* [What the task asks]: Every entry must appear in the output exactly as it does here.

Items from a data source
(** A blocked thread becomes ready on its own CPU, or in the ingress of
    another one. *)
Definition wake_local_s (tid : ThreadId) (wm : WaitMetadata) (c : CpuId) (s : Scheduler) : Scheduler :=
  alter_cpu (λ st, set_cs_ready (queue_of st ++ [tid]) st) c
    (alter_thread (λ t, set_t_state Ready (set_t_wait wm t)) (tid_index tid) s).

Definition wake_remote_s (tid : ThreadId) (wm : WaitMetadata) (c : CpuId) (s : Scheduler) : Scheduler :=
  set_ipi_pending (<[c := true]> (scheduler_ipi_pending s))
    (set_remote_ready (alter (λ q, set_rq_items (rq_items q ++ [tid]) q) c (remote_ready s))
       (alter_thread (λ t, set_t_state Ready (set_t_wait wm t)) (tid_index tid) s)).

(** ** Updating one thread and its CPU *)

Lemma joined_blocked N gap s tok t :
  sched_ok N gap s → joined s tok → live s (wt_thread tok) t →
  t_state t = Blocked ∧ active (t_wait t) = Some (mkActiveWait tok PhaseBlocked Explicit).
Proof.
  intros Hok (x & tx & Hx & Htok) Hl.
  destruct (jk_blocked _ (so_joiners _ _ _ Hok) _ _ _ Hx Htok) as (j & Hj & Ha & _).
  rewrite (live_fun _ _ _ _ Hj Hl) in *. split; [|done].
  apply (wk_blocked _ _ (tk_wait _ _ (so_threads _ _ _ Hok _ _ Hl))). unfold wait_is_blocked. by rewrite Ha.
Qed.

(** The fields that make a thread joinable by others stay as they are. *)
Record keeps_thread (f : Thread → Thread) (t : Thread) : Prop := {
  kt_home : t_home_cpu (f t) = t_home_cpu t;
  kt_joiner : t_joiner (f t) = t_joiner t;
  kt_joinable : t_joinable (f t) = t_joinable t;
  kt_user : t_user t = None → t_user (f t) = None
}.

(** What a joiner's target relies on in the joiner's record. *)
Definition joiner_view (t : Thread) := (t_wait t, t_last_join_result t, t_reaped_user t).

Record keeps_cpu (g : CpuSchedulerState → CpuSchedulerState) : Prop := {
  kc_idle : ∀ st, cs_idle (g st) = cs_idle st;
  kc_capacity : ∀ st, rq_capacity (cs_ready_queue (g st)) = rq_capacity (cs_ready_queue st)
}.

Section update.
Context {N : nat} {gap gap' : option CpuId} {s : Scheduler} {c : CpuId} {tid : ThreadId} {t : Thread}.
Context {f : Thread → Thread} {g : CpuSchedulerState → CpuSchedulerState}.
Hypothesis Hok : sched_ok N gap s.
Hypothesis Hl : live s tid t.
Hypothesis Hc : t_home_cpu t = c.
Hypothesis Hf : keeps_thread f t.
Hypothesis Hg : keeps_cpu g.
Hypothesis Hgap : ∀ c', c' ≠ c → gap' = Some c' ↔ gap = Some c'.

Lemma home_bound : c < KERNEL_CPU_CAPACITY.
Proof. rewrite <-Hc. by eapply live_home_lt. Qed.

Lemma cst_update c' :
  cst (alter_cpu g c (alter_thread f (tid_index tid) s)) c' = if decide (c = c') then g (cst s c) else cst s c'.
Proof.
  rewrite cst_alter_cpu; [done|]. simpl. rewrite (sh_cpus _ _ (so_shape _ _ _ Hok)). apply home_bound.
Qed.

Lemma sched_ok_update :
  thread_ok tid (f t) →
  (joiner_view (f t) = joiner_view t ∨ (∀ tok, joined s tok → wt_thread tok ≠ tid)) →
  (cs_retired (g (cst s c)) = ret s c ∨ ret s c = None ∧ cs_retired (g (cst s c)) = Some tid) →
  (t_state (f t) = Exited → is_Some (t_joiner t) ∨ t_joinable t = false →
     cs_retired (g (cst s c)) = Some tid) →
  cpu_inv (bool_decide (gap' = Some c)) (g (cst s c)) (remote s c) (ipi s c)
          (upd (state_on s c) tid (Some (t_state (f t)))) →
  sched_ok N gap' (alter_cpu g c (alter_thread f (tid_index tid) s)).
Proof.
  intros Hthread Hwait Hret Hexit Hcpu. pose proof cst_update as Hcst. pose proof home_bound as Hb.
  set (s' := alter_cpu g c (alter_thread f (tid_index tid) s)) in *.
  assert (thread_changed s s' tid (Some (f t))) as Hch by (by apply (alter_thread_changed s f tid t)).
  destruct Hf, Hg.
  apply (sched_ok_thread N gap gap' s s' c tid (Some (f t))); try done.
  - apply shape_alter_cpu; [by apply shape_alter_thread, Hok|done].
  - intros t0 Hl0. by rewrite (live_fun _ _ _ _ Hl0 Hl).
  - intros t' [= <-]. by rewrite kt_home0.
  - intros c' Hne. rewrite Hcst, decide_False by done. done.
  - by rewrite Hcst, decide_True by done.
  - intros x Hx. right. unfold idl in *. rewrite Hcst, decide_True in Hx by done. congruence.
  - intros t' Hi [= <-]. unfold idl in Hi. rewrite Hcst, decide_True in Hi by done.
    apply kt_user0. eapply (so_idle_user _ _ _ Hok); [exact Hb| |done]. unfold idl. congruence.
  - apply (joiners_ok_thread s s' tid t (f t)); try done; [by apply Hok| | |].
    + intros tok Hj Htok. destruct Hwait as [Hv|Hno]; [|by destruct (Hno tok)].
      unfold joiner_view in Hv. by simplify_eq.
    + intros x tx Hne Hx Hst Hor. unfold ret. rewrite Hcst. destruct (decide _) as [Heq|]; [|done].
      rewrite <-Heq. destruct Hret as [->|[Hnone _]]; [done|].
      pose proof (jk_exited _ (so_joiners _ _ _ Hok) x tx Hx Hst Hor) as Hr. congruence.
    + intros Hst Hor. unfold ret. rewrite Hcst, Hc, decide_True by done. auto.
Qed.
End update.

(** Only the thread record changes. *)
Lemma sched_ok_record N gap s tid t f :
  sched_ok N gap s → live s tid t → keeps_thread f t → thread_ok tid (f t) → t_state (f t) = t_state t →
  (joiner_view (f t) = joiner_view t ∨ (∀ tok, joined s tok → wt_thread tok ≠ tid)) →
  sched_ok N gap (alter_thread f (tid_index tid) s).
Proof.
  intros Hok Hl Hf Ht Hst Hw.
  assert (alter_thread f (tid_index tid) s = alter_cpu id (t_home_cpu t) (alter_thread f (tid_index tid) s)) as ->.
  { unfold alter_cpu, set_cpus, alter_thread, set_slots. simpl. f_equal. symmetry. apply list_alter_id. done. }
  eapply sched_ok_update; try done.
  - by left.
  - rewrite Hst. intros. by eapply (jk_exited _ (so_joiners _ _ _ Hok)).
  - rewrite Hst. eapply cpu_inv_ext; [|apply (so_cpu _ _ _ Hok), (live_home_lt Hok _ _ Hl)].
    intros x. unfold upd. destruct (decide (x = tid)) as [->|]; [|done]. symmetry. by apply state_on_live.
Qed.

Lemma sched_ok_ipi N gap s c :
  sched_ok N gap s → sched_ok N gap (set_ipi_pending (<[c := true]> (scheduler_ipi_pending s)) s).
Proof.
  intros Hok. pose proof (sh_ipi _ _ (so_shape _ _ _ Hok)) as Hlen.
  set (s' := set_ipi_pending _ s).
  eapply (sched_ok_cpu N gap gap s s' c); try done.
  - apply shape_insert_ipi, Hok.
  - intros c' Hne. split_and!; [done|done|]. unfold s'. destruct (decide (c < KERNEL_CPU_CAPACITY)).
    + by rewrite ipi_insert, decide_False by (rewrite ?Hlen; done).
    + unfold ipi. simpl. by rewrite list_lookup_insert_ne.
  - intros Hc. unfold s'. rewrite ipi_insert, decide_True by (rewrite ?Hlen; done).
    eapply cpu_inv_ipi. by apply (so_cpu _ _ _ Hok).
  - intros x tx Hx <- Hst Hor. by apply (jk_exited _ (so_joiners _ _ _ Hok)).
Qed.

* [Result of this exercise]:
(** A blocked thread becomes ready on its own CPU, or in the ingress of
    another one. *)
Definition wake_local_s (tid : ThreadId) (wm : WaitMetadata) (c : CpuId) (s : Scheduler) : Scheduler :=
  alter_cpu (λ st, set_cs_ready (queue_of st ++ [tid]) st) c
    (alter_thread (λ t, set_t_state Ready (set_t_wait wm t)) (tid_index tid) s).

Definition wake_remote_s (tid : ThreadId) (wm : WaitMetadata) (c : CpuId) (s : Scheduler) : Scheduler :=
  set_ipi_pending (<[c := true]> (scheduler_ipi_pending s))
    (set_remote_ready (alter (λ q, set_rq_items (rq_items q ++ [tid]) q) c (remote_ready s))
       (alter_thread (λ t, set_t_state Ready (set_t_wait wm t)) (tid_index tid) s)).

(** ** Updating one thread and its CPU *)

Lemma joined_blocked N gap s tok t :
  sched_ok N gap s → joined s tok → live s (wt_thread tok) t →
  t_state t = Blocked ∧ active (t_wait t) = Some (mkActiveWait tok PhaseBlocked Explicit).
Proof.
  intros Hok (x & tx & Hx & Htok) Hl.
  destruct (jk_blocked _ (so_joiners _ _ _ Hok) _ _ _ Hx Htok) as (j & Hj & Ha & _).
  rewrite (live_fun _ _ _ _ Hj Hl) in *. split; [|done].
  apply (wk_blocked _ _ (tk_wait _ _ (so_threads _ _ _ Hok _ _ Hl))). unfold wait_is_blocked. by rewrite Ha.
Qed.

(** The fields that make a thread joinable by others stay as they are. *)
Record keeps_thread (f : Thread → Thread) (t : Thread) : Prop := {
  kt_home : t_home_cpu (f t) = t_home_cpu t;
  kt_joiner : t_joiner (f t) = t_joiner t;
  kt_joinable : t_joinable (f t) = t_joinable t;
  kt_user : t_user t = None → t_user (f t) = None
}.

(** What a joiner's target relies on in the joiner's record. *)
Definition joiner_view (t : Thread) := (t_wait t, t_last_join_result t, t_reaped_user t).

Record keeps_cpu (g : CpuSchedulerState → CpuSchedulerState) : Prop := {
  kc_idle : ∀ st, cs_idle (g st) = cs_idle st;
  kc_capacity : ∀ st, rq_capacity (cs_ready_queue (g st)) = rq_capacity (cs_ready_queue st)
}.

Section update.
Context {N : nat} {gap gap' : option CpuId} {s : Scheduler} {c : CpuId} {tid : ThreadId} {t : Thread}.
Context {f : Thread → Thread} {g : CpuSchedulerState → CpuSchedulerState}.
Hypothesis Hok : sched_ok N gap s.
Hypothesis Hl : live s tid t.
Hypothesis Hc : t_home_cpu t = c.
Hypothesis Hf : keeps_thread f t.
Hypothesis Hg : keeps_cpu g.
Hypothesis Hgap : ∀ c', c' ≠ c → gap' = Some c' ↔ gap = Some c'.

Lemma home_bound : c < KERNEL_CPU_CAPACITY.
Proof. rewrite <-Hc. by eapply live_home_lt. Qed.

Lemma cst_update c' :
  cst (alter_cpu g c (alter_thread f (tid_index tid) s)) c' = if decide (c = c') then g (cst s c) else cst s c'.
Proof.
  rewrite cst_alter_cpu; [done|]. simpl. rewrite (sh_cpus _ _ (so_shape _ _ _ Hok)). apply home_bound.
Qed.

Lemma sched_ok_update :
  thread_ok tid (f t) →
  (joiner_view (f t) = joiner_view t ∨ (∀ tok, joined s tok → wt_thread tok ≠ tid)) →
  (cs_retired (g (cst s c)) = ret s c ∨ ret s c = None ∧ cs_retired (g (cst s c)) = Some tid) →
  (t_state (f t) = Exited → is_Some (t_joiner t) ∨ t_joinable t = false →
     cs_retired (g (cst s c)) = Some tid) →
  cpu_inv (bool_decide (gap' = Some c)) (g (cst s c)) (remote s c) (ipi s c)
          (upd (state_on s c) tid (Some (t_state (f t)))) →
  sched_ok N gap' (alter_cpu g c (alter_thread f (tid_index tid) s)).
Proof.
  intros Hthread Hwait Hret Hexit Hcpu. pose proof cst_update as Hcst. pose proof home_bound as Hb.
  set (s' := alter_cpu g c (alter_thread f (tid_index tid) s)) in *.
  assert (thread_changed s s' tid (Some (f t))) as Hch by (by apply (alter_thread_changed s f tid t)).
  destruct Hf, Hg.
  apply (sched_ok_thread N gap gap' s s' c tid (Some (f t))); try done.
  - apply shape_alter_cpu; [by apply shape_alter_thread, Hok|done].
  - intros t0 Hl0. by rewrite (live_fun _ _ _ _ Hl0 Hl).
  - intros t' [= <-]. by rewrite kt_home0.
  - intros c' Hne. rewrite Hcst, decide_False by done. done.
  - by rewrite Hcst, decide_True by done.
  - intros x Hx. right. unfold idl in *. rewrite Hcst, decide_True in Hx by done. congruence.
  - intros t' Hi [= <-]. unfold idl in Hi. rewrite Hcst, decide_True in Hi by done.
    apply kt_user0. eapply (so_idle_user _ _ _ Hok); [exact Hb| |done]. unfold idl. congruence.
  - apply (joiners_ok_thread s s' tid t (f t)); try done; [by apply Hok| | |].
    + intros tok Hj Htok. destruct Hwait as [Hv|Hno]; [|by destruct (Hno tok)].
      unfold joiner_view in Hv. by simplify_eq.
    + intros x tx Hne Hx Hst Hor. unfold ret. rewrite Hcst. destruct (decide _) as [Heq|]; [|done].
      rewrite <-Heq. destruct Hret as [->|[Hnone _]]; [done|].
      pose proof (jk_exited _ (so_joiners _ _ _ Hok) x tx Hx Hst Hor) as Hr. congruence.
    + intros Hst Hor. unfold ret. rewrite Hcst, Hc, decide_True by done. auto.
Qed.
End update.

(** Only the thread record changes. *)
Lemma sched_ok_record N gap s tid t f :
  sched_ok N gap s → live s tid t → keeps_thread f t → thread_ok tid (f t) → t_state (f t) = t_state t →
  (joiner_view (f t) = joiner_view t ∨ (∀ tok, joined s tok → wt_thread tok ≠ tid)) →
  sched_ok N gap (alter_thread f (tid_index tid) s).
Proof.
  intros Hok Hl Hf Ht Hst Hw.
  assert (alter_thread f (tid_index tid) s = alter_cpu id (t_home_cpu t) (alter_thread f (tid_index tid) s)) as ->.
  { unfold alter_cpu, set_cpus, alter_thread, set_slots. simpl. f_equal. symmetry. apply list_alter_id. done. }
  eapply sched_ok_update; try done.
  - by left.
  - rewrite Hst. intros. by eapply (jk_exited _ (so_joiners _ _ _ Hok)).
  - rewrite Hst. eapply cpu_inv_ext; [|apply (so_cpu _ _ _ Hok), (live_home_lt Hok _ _ Hl)].
    intros x. unfold upd. destruct (decide (x = tid)) as [->|]; [|done]. symmetry. by apply state_on_live.
Qed.

Lemma sched_ok_ipi N gap s c :
  sched_ok N gap s → sched_ok N gap (set_ipi_pending (<[c := true]> (scheduler_ipi_pending s)) s).
Proof.
  intros Hok. pose proof (sh_ipi _ _ (so_shape _ _ _ Hok)) as Hlen.
  set (s' := set_ipi_pending _ s).
  eapply (sched_ok_cpu N gap gap s s' c); try done.
  - apply shape_insert_ipi, Hok.
  - intros c' Hne. split_and!; [done|done|]. unfold s'. destruct (decide (c < KERNEL_CPU_CAPACITY)).
    + by rewrite ipi_insert, decide_False by (rewrite ?Hlen; done).
    + unfold ipi. simpl. by rewrite list_lookup_insert_ne.
  - intros Hc. unfold s'. rewrite ipi_insert, decide_True by (rewrite ?Hlen; done).
    eapply cpu_inv_ipi. by apply (so_cpu _ _ _ Hok).
  - intros x tx Hx <- Hst Hor. by apply (jk_exited _ (so_joiners _ _ _ Hok)).
Qed.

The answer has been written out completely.